◆ **Task directions**: Write out the line that contains "Definition ex_digest_1 : Digest", then every following line to the end of the records below, with no other lines and no changes.

────

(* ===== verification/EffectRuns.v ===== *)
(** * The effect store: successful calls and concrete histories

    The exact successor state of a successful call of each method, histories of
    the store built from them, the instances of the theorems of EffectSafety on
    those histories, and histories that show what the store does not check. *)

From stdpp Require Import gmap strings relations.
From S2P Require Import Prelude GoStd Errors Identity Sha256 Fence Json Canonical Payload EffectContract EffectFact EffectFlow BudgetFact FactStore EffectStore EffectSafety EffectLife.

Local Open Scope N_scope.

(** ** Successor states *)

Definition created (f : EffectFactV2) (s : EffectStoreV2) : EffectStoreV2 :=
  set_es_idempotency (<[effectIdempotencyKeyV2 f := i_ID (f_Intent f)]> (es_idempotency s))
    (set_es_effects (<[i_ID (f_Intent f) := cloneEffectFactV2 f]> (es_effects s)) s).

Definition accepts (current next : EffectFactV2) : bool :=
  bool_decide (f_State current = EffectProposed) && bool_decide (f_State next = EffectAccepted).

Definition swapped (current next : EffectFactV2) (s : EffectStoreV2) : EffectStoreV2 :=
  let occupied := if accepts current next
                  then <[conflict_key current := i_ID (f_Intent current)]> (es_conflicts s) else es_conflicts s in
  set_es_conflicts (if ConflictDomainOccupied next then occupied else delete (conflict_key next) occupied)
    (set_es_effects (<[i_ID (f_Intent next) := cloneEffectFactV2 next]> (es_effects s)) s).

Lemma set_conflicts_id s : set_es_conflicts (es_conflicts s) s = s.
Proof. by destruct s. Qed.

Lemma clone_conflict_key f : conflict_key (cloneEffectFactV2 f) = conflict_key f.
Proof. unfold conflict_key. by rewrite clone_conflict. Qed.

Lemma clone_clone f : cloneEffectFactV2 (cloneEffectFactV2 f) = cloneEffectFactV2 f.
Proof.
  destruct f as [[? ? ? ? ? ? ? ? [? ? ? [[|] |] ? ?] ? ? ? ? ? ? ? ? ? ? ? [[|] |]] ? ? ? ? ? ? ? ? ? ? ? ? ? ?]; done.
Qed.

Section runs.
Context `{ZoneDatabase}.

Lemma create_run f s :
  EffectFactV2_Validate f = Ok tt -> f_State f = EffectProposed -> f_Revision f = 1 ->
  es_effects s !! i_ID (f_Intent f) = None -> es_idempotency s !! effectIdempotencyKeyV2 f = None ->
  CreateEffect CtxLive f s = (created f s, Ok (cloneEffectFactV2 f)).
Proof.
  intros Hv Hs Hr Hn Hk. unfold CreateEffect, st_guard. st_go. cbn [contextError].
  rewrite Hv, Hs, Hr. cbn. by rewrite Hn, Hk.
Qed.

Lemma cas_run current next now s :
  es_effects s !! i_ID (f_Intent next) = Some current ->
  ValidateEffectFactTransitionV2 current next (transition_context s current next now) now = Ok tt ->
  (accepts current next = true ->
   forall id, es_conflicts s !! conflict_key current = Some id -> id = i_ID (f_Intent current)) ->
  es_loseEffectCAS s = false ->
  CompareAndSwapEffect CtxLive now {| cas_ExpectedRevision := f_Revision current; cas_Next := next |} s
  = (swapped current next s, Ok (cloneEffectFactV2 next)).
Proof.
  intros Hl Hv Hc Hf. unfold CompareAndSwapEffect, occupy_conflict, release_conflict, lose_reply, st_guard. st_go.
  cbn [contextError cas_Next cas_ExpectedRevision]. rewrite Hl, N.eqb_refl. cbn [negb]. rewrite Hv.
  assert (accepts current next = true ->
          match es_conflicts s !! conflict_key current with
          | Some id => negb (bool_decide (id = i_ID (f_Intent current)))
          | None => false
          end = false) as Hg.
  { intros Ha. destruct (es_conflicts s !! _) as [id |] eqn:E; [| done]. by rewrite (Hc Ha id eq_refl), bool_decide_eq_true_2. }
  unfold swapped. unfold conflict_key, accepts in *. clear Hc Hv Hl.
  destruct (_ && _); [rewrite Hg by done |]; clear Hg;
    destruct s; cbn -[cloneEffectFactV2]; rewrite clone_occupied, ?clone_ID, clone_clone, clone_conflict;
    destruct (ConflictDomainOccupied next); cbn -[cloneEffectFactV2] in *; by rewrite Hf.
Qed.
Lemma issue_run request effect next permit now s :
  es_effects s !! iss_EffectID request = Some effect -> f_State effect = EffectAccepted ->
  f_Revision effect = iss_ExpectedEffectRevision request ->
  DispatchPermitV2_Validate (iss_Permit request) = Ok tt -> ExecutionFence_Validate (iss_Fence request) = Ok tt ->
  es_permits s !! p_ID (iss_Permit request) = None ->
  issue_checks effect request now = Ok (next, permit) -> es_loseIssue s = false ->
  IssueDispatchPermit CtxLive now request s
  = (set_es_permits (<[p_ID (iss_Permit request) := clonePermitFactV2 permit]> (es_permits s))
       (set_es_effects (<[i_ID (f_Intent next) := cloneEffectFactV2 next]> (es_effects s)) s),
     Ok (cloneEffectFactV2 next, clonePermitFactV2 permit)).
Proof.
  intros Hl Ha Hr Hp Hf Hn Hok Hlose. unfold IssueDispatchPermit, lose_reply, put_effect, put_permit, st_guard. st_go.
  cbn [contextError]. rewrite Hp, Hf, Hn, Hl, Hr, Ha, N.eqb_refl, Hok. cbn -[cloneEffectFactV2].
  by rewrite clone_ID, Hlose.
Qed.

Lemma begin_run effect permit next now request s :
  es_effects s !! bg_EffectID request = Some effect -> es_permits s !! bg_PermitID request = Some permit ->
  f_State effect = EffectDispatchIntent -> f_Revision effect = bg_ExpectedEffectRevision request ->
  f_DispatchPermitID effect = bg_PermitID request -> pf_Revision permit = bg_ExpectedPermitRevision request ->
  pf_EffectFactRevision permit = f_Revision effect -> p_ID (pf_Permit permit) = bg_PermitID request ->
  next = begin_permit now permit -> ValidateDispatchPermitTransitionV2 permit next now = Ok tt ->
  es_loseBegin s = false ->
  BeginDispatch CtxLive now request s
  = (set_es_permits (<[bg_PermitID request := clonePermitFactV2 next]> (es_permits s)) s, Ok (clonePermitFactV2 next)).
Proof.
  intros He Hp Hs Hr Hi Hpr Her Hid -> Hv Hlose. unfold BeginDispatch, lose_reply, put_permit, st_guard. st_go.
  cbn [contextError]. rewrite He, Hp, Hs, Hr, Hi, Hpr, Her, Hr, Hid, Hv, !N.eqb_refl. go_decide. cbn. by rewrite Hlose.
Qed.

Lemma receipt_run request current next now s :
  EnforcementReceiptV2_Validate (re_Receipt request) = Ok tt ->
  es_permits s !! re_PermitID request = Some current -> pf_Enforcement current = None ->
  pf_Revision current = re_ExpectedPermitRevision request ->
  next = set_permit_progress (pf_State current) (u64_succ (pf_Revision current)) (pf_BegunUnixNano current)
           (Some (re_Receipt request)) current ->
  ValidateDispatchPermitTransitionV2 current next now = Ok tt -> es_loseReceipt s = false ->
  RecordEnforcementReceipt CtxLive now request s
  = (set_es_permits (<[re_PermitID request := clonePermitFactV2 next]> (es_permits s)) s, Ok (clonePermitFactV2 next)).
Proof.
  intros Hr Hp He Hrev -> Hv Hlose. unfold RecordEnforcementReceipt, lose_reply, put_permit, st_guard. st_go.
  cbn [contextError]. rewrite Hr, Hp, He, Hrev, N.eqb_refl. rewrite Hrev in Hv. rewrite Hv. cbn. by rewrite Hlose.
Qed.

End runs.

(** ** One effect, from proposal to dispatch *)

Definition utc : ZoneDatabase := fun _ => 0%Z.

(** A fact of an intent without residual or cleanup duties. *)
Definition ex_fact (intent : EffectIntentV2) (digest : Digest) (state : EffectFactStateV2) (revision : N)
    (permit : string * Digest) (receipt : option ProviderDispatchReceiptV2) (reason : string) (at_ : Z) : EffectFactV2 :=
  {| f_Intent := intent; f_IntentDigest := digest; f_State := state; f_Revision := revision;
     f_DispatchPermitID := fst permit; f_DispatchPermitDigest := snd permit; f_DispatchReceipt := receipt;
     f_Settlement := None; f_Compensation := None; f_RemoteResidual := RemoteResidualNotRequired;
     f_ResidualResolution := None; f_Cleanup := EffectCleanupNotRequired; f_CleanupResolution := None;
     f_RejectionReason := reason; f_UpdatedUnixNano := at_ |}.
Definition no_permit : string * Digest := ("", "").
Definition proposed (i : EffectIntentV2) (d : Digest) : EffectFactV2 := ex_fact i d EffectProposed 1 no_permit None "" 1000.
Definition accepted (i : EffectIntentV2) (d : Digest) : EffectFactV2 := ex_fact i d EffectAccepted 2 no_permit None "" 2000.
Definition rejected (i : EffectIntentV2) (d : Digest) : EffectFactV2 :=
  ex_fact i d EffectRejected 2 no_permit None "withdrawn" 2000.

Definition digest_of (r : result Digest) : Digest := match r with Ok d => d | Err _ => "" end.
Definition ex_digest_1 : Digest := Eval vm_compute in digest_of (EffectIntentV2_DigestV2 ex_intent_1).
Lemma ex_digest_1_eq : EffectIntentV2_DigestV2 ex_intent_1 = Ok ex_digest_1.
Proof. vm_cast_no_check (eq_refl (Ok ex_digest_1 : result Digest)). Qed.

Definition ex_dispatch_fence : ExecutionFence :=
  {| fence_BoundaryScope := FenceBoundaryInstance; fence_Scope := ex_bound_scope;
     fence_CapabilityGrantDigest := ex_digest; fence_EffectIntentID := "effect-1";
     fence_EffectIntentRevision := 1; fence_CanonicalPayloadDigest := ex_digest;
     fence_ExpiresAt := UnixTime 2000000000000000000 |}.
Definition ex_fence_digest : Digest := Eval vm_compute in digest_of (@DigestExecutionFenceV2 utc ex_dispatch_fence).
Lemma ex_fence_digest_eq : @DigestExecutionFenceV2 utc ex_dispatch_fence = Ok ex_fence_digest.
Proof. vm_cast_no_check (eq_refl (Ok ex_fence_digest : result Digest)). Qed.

────

◆ **Output for this task**:
Definition ex_digest_1 : Digest := Eval vm_compute in digest_of (EffectIntentV2_DigestV2 ex_intent_1).
Lemma ex_digest_1_eq : EffectIntentV2_DigestV2 ex_intent_1 = Ok ex_digest_1.
Proof. vm_cast_no_check (eq_refl (Ok ex_digest_1 : result Digest)). Qed.

Definition ex_dispatch_fence : ExecutionFence :=
  {| fence_BoundaryScope := FenceBoundaryInstance; fence_Scope := ex_bound_scope;
     fence_CapabilityGrantDigest := ex_digest; fence_EffectIntentID := "effect-1";
     fence_EffectIntentRevision := 1; fence_CanonicalPayloadDigest := ex_digest;
     fence_ExpiresAt := UnixTime 2000000000000000000 |}.
Definition ex_fence_digest : Digest := Eval vm_compute in digest_of (@DigestExecutionFenceV2 utc ex_dispatch_fence).
Lemma ex_fence_digest_eq : @DigestExecutionFenceV2 utc ex_dispatch_fence = Ok ex_fence_digest.
Proof. vm_cast_no_check (eq_refl (Ok ex_fence_digest : result Digest)). Qed.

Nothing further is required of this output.